“For one will hardly die for a righteous man; though perhaps for the good man someone would dare even to die. But God demonstrates His own love toward us, in that while we were yet sinners, Christ died for us.” – Romans 5:7-8
The ultimate act of heroism is when a person gives his or her life for another person’s life, especially friends, comrades or family. Michael Monsoor was a navy SEAL fighting in the Iraqi War. One day while in battle, a grenade literally hit him on the chest and fell at his feet. In a split second decision, he threw himself onto that grenade, saving the lives of his fellow navy SEALs.
His lieutenant, one of the men who were saved, had this to say about Michael: “He never took his eye off the grenade. His only movement was down towards it.
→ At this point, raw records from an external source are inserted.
(** * Criminalitat a Suïssa: filtering, categorisation and aggregation

    A shallow embedding of the data pipeline of [app.py]: the three sidebar
    filters, the KPI metrics, the keyword categoriser
    [categoritza_delicte] (defined twice in the script), the group-by
    aggregations behind each chart and the percentage-of-group columns.

    Conventions of the embedding.
    - A Python [str] is a [string] holding its UTF-8 encoding.  Substring
      tests on code points and on UTF-8 bytes agree, so ['vol' in d] is a
      byte-level substring test here.
    - [str.lower] is a built-in whose Unicode case table is not part of the
      script; it is a section variable [lower], and every result below
      holds whatever that function is.  [lower_utf8] is the instance used
      to evaluate examples (ASCII and Latin-1 letters).
    - An integer column holds [Z]; a float64 value is [float64] below:
      NaN, the two infinities, or the exact rational a finite float
      stands for (rounding is outside the model).
    - Every cell of the loaded table holds a value of the type of its
      column; missing values are outside the model. *)

From Stdlib Require Import List ZArith QArith Qround Qabs String Ascii Bool Lia
  Permutation Sorted DecimalString.
Import ListNotations.

Local Open Scope string_scope.
Local Open Scope list_scope.
Local Open Scope Z_scope.

(** ** Strings *)

(** [sub in s] of Python: [sub] occurs in [s] as a contiguous substring. *)
Fixpoint str_in (sub s : string) : bool :=
  if String.prefix sub s then true
  else match s with
       | EmptyString => false
       | String _ s' => str_in sub s'
       end.

Definition ascii_lower (c : ascii) : ascii :=
  let n := nat_of_ascii c in
  if ((65 <=? n) && (n <=? 90))%nat then ascii_of_nat (n + 32) else c.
He undoubtedly saved mine and the other SEAL’s lives, and we owe him.” Michel’s actions were awarded our nation’s highest honor, the Medal of Honor. What bravery, courage and love that must have taken for this soldier to give his own life for that of his friends.
It’s one thing to die for your friends, your buddies, or your family members, but Christ died for those who were killing Him, who murdered Him. Christ died for those who were not with Him. He died for all of us! It was our sin that killed Him.
Yet, sadly, most people in American culture think, “If I can be good enough, then that will make me a Christian.” Romans 5:8, however, disputes this claim. The fact is, that while we are sinners, while we are ungodly and helpless in overcoming our sinfulness, Christ died for our sins. So it’s not a matter of getting your life good enough and then bam, you’re a Christian. It’s are you willing to accept what Christ has done for you — will you accept this gift of love that Christ died, paying the penalty for your sins?
Jesus laid down His life, not just for His friends, but for all of us who nailed Him to the cross. And that, my friends, is the greatest act of heroism and love of all.